An emotional talking environment occurs when the speaker speaks his or her language under the influence of emotional conditions such as anger, happiness, and sadness. Emotion recognition applications are found in telecommunications, human–robot interfaces, and intelligent call centers. Emotion recognition can be used in intelligent language education systems to sense and adapt to student emotions when they reach a state of boredom during a tutoring session [14,15].

Speaker identification in emotional and stressful conditions is challenging because of the mismatch between training and testing. In the training stage, the models are trained using neutral conditions; however, in the testing phase, models are tested using neutral, as well as emotional and stressful, conditions. This why models perform better when they are tested under neutral conditions.

Speaker identification also has various applications in civil cases and the media. This includes applications in recorded discussions and phone calls made to radio stations or other state and local departments and insurance companies [16]. It is important that the speaker be identified in such cases, since some people tend to disguise their voices to imitate famous people in the media, which may affect their reputation.

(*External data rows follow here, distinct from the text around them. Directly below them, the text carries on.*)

(** C24. A second amount that JavaScript prints in exponent notation (below
    [1e-6] or from [1e21] on) is read back as its mantissa: the pattern's
    [[\d.]+] group stops at the [e], so [getLastBalance]'s parser returns
    [d.ddd] instead of [d.ddd * 10^(n-1)]. *)
Theorem extract_exponent_mantissa ts a d rest n sA sB :
  timestamp_ok ts = true -> word_symbol sA = true -> word_symbol sB = true ->
  loggable a = true -> digits_ok (d :: rest) = true -> (n <= -6 \/ 21 < n)%Z ->
  extractBalanceFromLog
    (logBalances_line ts a (JsFinite false (d :: rest) n) TOTAL_BALANCE_PREFIX sA sB) =
  Some (Some (js_value a),
        Some (scale (digits_val (d :: rest)) (1 - Z.of_nat (length (d :: rest))))).
Proof.
  intros Hts HA HB Ha Hok Hn. destruct (run_exponent d rest n Hok Hn) as [r Hr].
  rewrite (extract_line_run _ _ _ _ _ _ _ Hts HA HB Ha Hr). do 2 f_equal.
  simpl in Hok. apply andb_prop in Hok as [Hd Hrest].
  assert (Hd' : digits_ok [d] = true) by (simpl; now rewrite Hd).
  destruct rest as [|x rest].
  - rewrite <- (string_app_nil (digits_str [d])), parseFloat_int by (discriminate || assumption || reflexivity).
    reflexivity.
  - rewrite parseFloat_frac by (discriminate || assumption).
    cbn [length app]. do 2 f_equal. lia.
Qed.

(** Two concrete records: with [5e-7] as the second amount the record
    reads back [5]; with it as the first amount the pattern finds no match
    at all and [getLastBalance] returns [null]. *)
Theorem getLastBalance_exponent_examples :
  js_number_to_string (JsFinite false [5%nat] (-6)) = "5e-7" /\
  getLastBalance (fun _ => true)
    (logBalances "2024-01-01T12:00:00.000Z" (JsFinite false [1;2;5]%nat 1)
       (JsFinite false [5%nat] (-6)) TOTAL_BALANCE_PREFIX "SOL" "USDC" (mkStorage None))
  = Some (Some (js_value (JsFinite false [1;2;5]%nat 1)), Some 5) /\
  getLastBalance (fun _ => true)
    (logBalances "2024-01-01T12:00:00.000Z" (JsFinite false [5%nat] (-6))
       (JsFinite false [1;2;5]%nat 1) TOTAL_BALANCE_PREFIX "SOL" "USDC" (mkStorage None))
  = None.
Proof. vm_compute. repeat split. Qed.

The main aim of this research was to further enhance speaker identification performance in stressful talking environments using a novel RBFNN-CNN model. In this research, we evaluated our approach with two distinct speech databases: a local Arabic Emirati-accent dataset and a global English Speech Under Simulated and Actual Stress (SUSAS) corpus. Our speech identification models selected the finest speech signal representation by feature extraction such as Mel-frequency cepstral coefficients (MFCCs), after having been processed. We evaluated our proposed model against different classical classifiers such as support vector machine (SVM), multilayer perceptron (MLP), k-nearest neighbors algorithm (KNN), and different deep learning models such as convolutional neural network (CNN) and recurrent neural network (RNN). Results show that the proposed model outperforms all other models.

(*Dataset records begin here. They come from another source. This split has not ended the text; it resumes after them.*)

(* ===== verification/Alerts.v ===== *)
(** * The alert helpers: [checkLossThreshold] and [sendPerformanceReport]

    alerts.ts (staged as [src/Dockerfile] lines 81-158) exports, besides
    [sendAlert] (an event appended to the trace, see [Effects]; the function
    itself is in [AlertDelivery]),
    two helpers that turn portfolio values into alerts.
    [checkLossThreshold] returns [false] for a missing or zero previous
    value ([!previousValue]), and otherwise raises a LOSS alert and returns
    [true] when the relative change is at most the threshold ([-0.02] by
    default).  [sendPerformanceReport] always raises one PERFORMANCE_REPORT
    alert with the change and the percentage change; the percentage is
    [None] when the previous value is 0, where JavaScript divides by zero.
    The message texts ([toFixed(2)] formatting) are not modelled: the
    alerts carry the numbers. *)

From S2P Require Import Prelude Monad Effects DemoLedger.

Local Open Scope Q_scope.
Open Scope rebal_scope.

(** [threshold = -0.02] *)
Definition default_threshold : Q := -2 # 100.

Section Helpers.
Context {L : Type} `{Chain L}.

(** [checkLossThreshold(currentValue, previousValue?, threshold)]
    (lines 131-146); [None] is an omitted (undefined) previous value. *)
Definition checkLossThreshold (currentValue : Q) (previousValue : option Q) (threshold : Q)
    : M (World L) bool :=
  match previousValue with
  | None => ret false
  | Some prev =>
      if Qeq_bool prev 0 then ret false
      else
        let percentageChange := (currentValue - prev) / prev in
        if Qle_bool percentageChange threshold
        then sendAlert LOSS (AlertLoss percentageChange prev currentValue) ;; ret true
        else ret false
  end.

(** [sendPerformanceReport(currentValue, previousValue)] (lines 148-158). *)
Definition sendPerformanceReport (currentValue previousValue : Q) : M (World L) unit :=
  let change := currentValue - previousValue in
  let percentChange := if Qeq_bool previousValue 0 then None
                       else Some (change / previousValue * 100) in
  sendAlert PERFORMANCE_REPORT (AlertPerformanceReport currentValue change percentChange).
End Helpers.

(** ** The threshold test *)

(** For a positive previous value, a relative change at most [t] is a
    current value at most [(1 + t)] times the previous one. *)
Lemma relative_change_le c p t : 0 < p -> ((c - p) / p <= t <-> c <= (1 + t) * p).
Proof.
  intros Hp. rewrite <- (Qmult_le_r _ _ p Hp).
  setoid_replace ((c - p) / p * p) with (c - p) using relation Qeq
    by (field; intros E; rewrite E in Hp; discriminate).
  split; intros; lra.
Qed.

Lemma Qle_bool_relative c p t :
  0 < p -> Qle_bool ((c - p) / p) t = Qle_bool c ((1 + t) * p).
Proof.
  intros Hp. destruct (Qle_bool c ((1 + t) * p)) eqn:E.
  - apply Qle_bool_iff, relative_change_le, Qle_bool_iff; assumption.
  - destruct (Qle_bool ((c - p) / p) t) eqn:E'; [|reflexivity].
    apply Qle_bool_iff, (relative_change_le c p t Hp), Qle_bool_iff in E'. congruence.
Qed.

(** ** Properties *)

(** Loss detection: for a positive previous value [p],
    [checkLossThreshold c p t] raises exactly one LOSS alert carrying the
    relative change and returns [true] when [c <= (1 + t) * p], that is
    when the value fell by at least [-t] of [p]; otherwise it returns
    [false] and leaves everything unchanged. *)
Theorem checkLossThreshold_spec {L} `{Chain L} (w : World L) c p t :
  0 < p ->
  checkLossThreshold c (Some p) t w =
    if Qle_bool c ((1 + t) * p)
    then (Ok true, mkWorld (ledger w) (env w) (self w)
                     (trace w ++ [EvAlert LOSS (AlertLoss ((c - p) / p) p c)]))
    else (Ok false, w).
Proof.
  intros Hp. unfold checkLossThreshold. cbv zeta.
  replace (Qeq_bool p 0) with false
    by (symmetry; apply not_true_iff_false; intros E%Qeq_bool_iff;
        rewrite E in Hp; discriminate).
  rewrite (Qle_bool_relative c p t Hp).
  destruct (Qle_bool c ((1 + t) * p)); reflexivity.
Qed.

(** ** Witnesses *)

(** From 100 to 97 (-3%) with the default threshold: a loss alert;
    from 100 to 99 (-1%): none. *)
Lemma checkLossThreshold_spec_witness :
  let w := demo_world (demo_ledger 10 20 1 100 [] []) 100 120 in
  0 < 100 /\
  checkLossThreshold 97 (Some 100) default_threshold w =
    (Ok true, mkWorld (ledger w) (env w) (self w)
                (trace w ++ [EvAlert LOSS (AlertLoss ((97 - 100) / 100) 100 97)])) /\
  checkLossThreshold 99 (Some 100) default_threshold w = (Ok false, w).
Proof.
  intros w. split; [reflexivity|]. split.
  - rewrite (checkLossThreshold_spec w 97 100 default_threshold eq_refl). reflexivity.
  - rewrite (checkLossThreshold_spec w 99 100 default_threshold eq_refl). reflexivity.
Defined.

The remaining sections are organized as follows: Section 2 presents related work. Section 3 describes the datasets used in this research, while the model architecture and methodology are explained in Section 4. The results of the models are presented in Section 5. Section 6 concludes the paper.

2. Related Work

The performance of speaker identification is exceptionally high in a neutral talking environment compared to other talking environments such as emotional and stressful [16,17,18]. Conversely, its performance is lower in the case of a stressful talking environment [19,20,21]. A neutral talking environment is the kind of talking environment whereby the speaker utters the speech without any stressful or emotional talking condition. On the other hand, a stressful talking environment is different from neutral talking conditions in the sense that the speakers deliver their speech under stressful talking conditions, such as shouting or speaking loudly, and quickly.

The authors in [19] investigated “talker-stress-induced intra-word variability”, and the algorithm meant to counter these systematic changes, based on “hidden Markov models (HMMs)” as classifiers that had been trained with the help of speech indications under different types of talking conditions. By using the hypothesis-driven compensation technique, the error rate was reduced from 13.9% to 6.2%.

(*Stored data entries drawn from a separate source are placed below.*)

(** * E-ink 7-colour conversion: the image transform pipeline

    A shallow embedding of [crop_and_convert.py] and of the curve of
    [plot_blue_reduction_effect.py], with the properties of the pipeline.

    Modelling conventions.
    - Python [float] values (IEEE doubles) are idealised as real numbers
      [R]: the arithmetic is exact, there is no NaN and no infinity.
      [math.pi], [math.exp], [math.sin] and [math.cos] are [PI], [exp],
      [sin] and [cos].
    - Python [int] values and 8-bit samples are integers [Z]; a sample is
      in range when it lies in [0, 255].
    - A frame buffer is an image in RGB mode (the mode conversion of
      [apply_blue_reduction] is then the identity): its size
      [(width, height)] and its rows of pixels, as [numpy.array(image)]
      exposes them.
    - The imaging library (crop, resize, the two enhancers, palette
      quantisation) is not part of the program: its operations are the
      fields of the class [Imaging], and what a theorem needs of them is
      a hypothesis stating the library's contract.
    - Printing, directory creation and saving are the events of a run,
      recorded in order; an uncaught exception ends the run as [Raised]. *)

From Stdlib Require Import Reals Lra Lia ZArith List Bool Psatz.
Import ListNotations.

Local Open Scope R_scope.

(** ** Python numeric primitives *)

Module Py.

Raja and Dandapat [20] focused on studying speaker recognition in stressed conditions with the aim of improving the decline in performance usually observed in these conditions. They made use of four types of stressed conditions of the SUSAS database [22,23], including neutral, angry, Lombard, and question conditions. The study revealed that speech uttered by speakers under angry conditions exhibited the lowest speaker identification performance [20]. The average speaker identification rate using the SUSAS database (stressed condition) was about 57%.

Zhang and Hansen [24] examined five different vocal modes, including whispered, soft, neutral, loud, and shouted, with the aim of studying various aspects of speech. They intended to identify distinguishing features of speech modes. The average accuracy rate was about 96%. Chatzis [25] tried to learn through the use of data with sequential dynamics and put forward infinite-order HMM models that were based on the assumption that first-order Markovian dependencies existed among the successive label values denoted by y. The models that were designed were better than other techniques, for a couple of reasons. First, extended and complex temporal dependencies can be captured by these models. Second, margin maximization paradigms are employed for performing model training in these models, ultimately leading to a convex optimization design [25]. The highest average accuracy obtained was 71.68% for the iMMS model.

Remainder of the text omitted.